:: DATA TO PROCESS ::

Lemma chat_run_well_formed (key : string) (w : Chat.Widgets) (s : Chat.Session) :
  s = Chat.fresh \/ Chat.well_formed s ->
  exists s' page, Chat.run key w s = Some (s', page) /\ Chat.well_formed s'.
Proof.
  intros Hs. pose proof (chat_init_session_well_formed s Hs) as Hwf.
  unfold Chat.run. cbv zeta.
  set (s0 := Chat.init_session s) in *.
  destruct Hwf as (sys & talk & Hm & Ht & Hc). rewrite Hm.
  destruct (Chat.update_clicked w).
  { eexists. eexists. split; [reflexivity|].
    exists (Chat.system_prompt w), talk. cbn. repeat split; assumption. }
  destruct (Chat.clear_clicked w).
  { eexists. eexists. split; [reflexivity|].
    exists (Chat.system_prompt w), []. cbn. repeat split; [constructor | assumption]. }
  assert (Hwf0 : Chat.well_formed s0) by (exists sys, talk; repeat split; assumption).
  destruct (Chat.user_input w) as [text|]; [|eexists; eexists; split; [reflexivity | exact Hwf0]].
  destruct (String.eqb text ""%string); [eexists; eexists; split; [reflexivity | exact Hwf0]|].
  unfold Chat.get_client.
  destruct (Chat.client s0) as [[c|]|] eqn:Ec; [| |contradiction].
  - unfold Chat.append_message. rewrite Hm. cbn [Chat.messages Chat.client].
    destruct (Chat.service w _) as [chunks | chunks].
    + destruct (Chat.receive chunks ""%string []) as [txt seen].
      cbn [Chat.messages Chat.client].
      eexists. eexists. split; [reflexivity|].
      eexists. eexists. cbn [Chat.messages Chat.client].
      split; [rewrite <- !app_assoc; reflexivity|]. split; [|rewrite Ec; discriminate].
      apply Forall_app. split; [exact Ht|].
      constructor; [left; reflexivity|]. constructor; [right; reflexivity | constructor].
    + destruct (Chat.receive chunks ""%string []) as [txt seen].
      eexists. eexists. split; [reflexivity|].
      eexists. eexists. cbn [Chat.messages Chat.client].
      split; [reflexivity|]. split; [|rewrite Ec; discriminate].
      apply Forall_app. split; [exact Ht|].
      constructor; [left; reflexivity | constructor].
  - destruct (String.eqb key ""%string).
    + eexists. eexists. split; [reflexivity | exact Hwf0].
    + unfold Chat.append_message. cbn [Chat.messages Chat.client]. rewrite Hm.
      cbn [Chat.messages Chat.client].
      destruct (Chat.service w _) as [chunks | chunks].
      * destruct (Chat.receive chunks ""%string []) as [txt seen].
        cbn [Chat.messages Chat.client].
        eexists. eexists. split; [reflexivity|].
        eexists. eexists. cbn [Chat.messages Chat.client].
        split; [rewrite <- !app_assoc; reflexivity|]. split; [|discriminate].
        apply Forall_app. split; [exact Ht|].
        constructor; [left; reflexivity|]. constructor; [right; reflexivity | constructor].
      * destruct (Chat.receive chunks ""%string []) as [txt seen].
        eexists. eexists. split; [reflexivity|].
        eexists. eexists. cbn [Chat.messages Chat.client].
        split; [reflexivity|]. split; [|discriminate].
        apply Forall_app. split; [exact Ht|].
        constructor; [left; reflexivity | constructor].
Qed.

:: ACTIVITY ::
Repeat the listing. Keep every character the same.

:: OUTPUT OF THE TASK ::
Lemma chat_run_well_formed (key : string) (w : Chat.Widgets) (s : Chat.Session) :
  s = Chat.fresh \/ Chat.well_formed s ->
  exists s' page, Chat.run key w s = Some (s', page) /\ Chat.well_formed s'.
Proof.
  intros Hs. pose proof (chat_init_session_well_formed s Hs) as Hwf.
  unfold Chat.run. cbv zeta.
  set (s0 := Chat.init_session s) in *.
  destruct Hwf as (sys & talk & Hm & Ht & Hc). rewrite Hm.
  destruct (Chat.update_clicked w).
  { eexists. eexists. split; [reflexivity|].
    exists (Chat.system_prompt w), talk. cbn. repeat split; assumption. }
  destruct (Chat.clear_clicked w).
  { eexists. eexists. split; [reflexivity|].
    exists (Chat.system_prompt w), []. cbn. repeat split; [constructor | assumption]. }
  assert (Hwf0 : Chat.well_formed s0) by (exists sys, talk; repeat split; assumption).
  destruct (Chat.user_input w) as [text|]; [|eexists; eexists; split; [reflexivity | exact Hwf0]].
  destruct (String.eqb text ""%string); [eexists; eexists; split; [reflexivity | exact Hwf0]|].
  unfold Chat.get_client.
  destruct (Chat.client s0) as [[c|]|] eqn:Ec; [| |contradiction].
  - unfold Chat.append_message. rewrite Hm. cbn [Chat.messages Chat.client].
    destruct (Chat.service w _) as [chunks | chunks].
    + destruct (Chat.receive chunks ""%string []) as [txt seen].
      cbn [Chat.messages Chat.client].
      eexists. eexists. split; [reflexivity|].
      eexists. eexists. cbn [Chat.messages Chat.client].
      split; [rewrite <- !app_assoc; reflexivity|]. split; [|rewrite Ec; discriminate].
      apply Forall_app. split; [exact Ht|].
      constructor; [left; reflexivity|]. constructor; [right; reflexivity | constructor].
    + destruct (Chat.receive chunks ""%string []) as [txt seen].
      eexists. eexists. split; [reflexivity|].
      eexists. eexists. cbn [Chat.messages Chat.client].
      split; [reflexivity|]. split; [|rewrite Ec; discriminate].
      apply Forall_app. split; [exact Ht|].
      constructor; [left; reflexivity | constructor].
  - destruct (String.eqb key ""%string).
    + eexists. eexists. split; [reflexivity | exact Hwf0].
    + unfold Chat.append_message. cbn [Chat.messages Chat.client]. rewrite Hm.
      cbn [Chat.messages Chat.client].
      destruct (Chat.service w _) as [chunks | chunks].
      * destruct (Chat.receive chunks ""%string []) as [txt seen].
        cbn [Chat.messages Chat.client].
        eexists. eexists. split; [reflexivity|].
        eexists. eexists. cbn [Chat.messages Chat.client].
        split; [rewrite <- !app_assoc; reflexivity|]. split; [|discriminate].
        apply Forall_app. split; [exact Ht|].
        constructor; [left; reflexivity|]. constructor; [right; reflexivity | constructor].
      * destruct (Chat.receive chunks ""%string []) as [txt seen].
        eexists. eexists. split; [reflexivity|].
        eexists. eexists. cbn [Chat.messages Chat.client].
        split; [reflexivity|]. split; [|discriminate].
        apply Forall_app. split; [exact Ht|].
        constructor; [left; reflexivity | constructor].
Qed.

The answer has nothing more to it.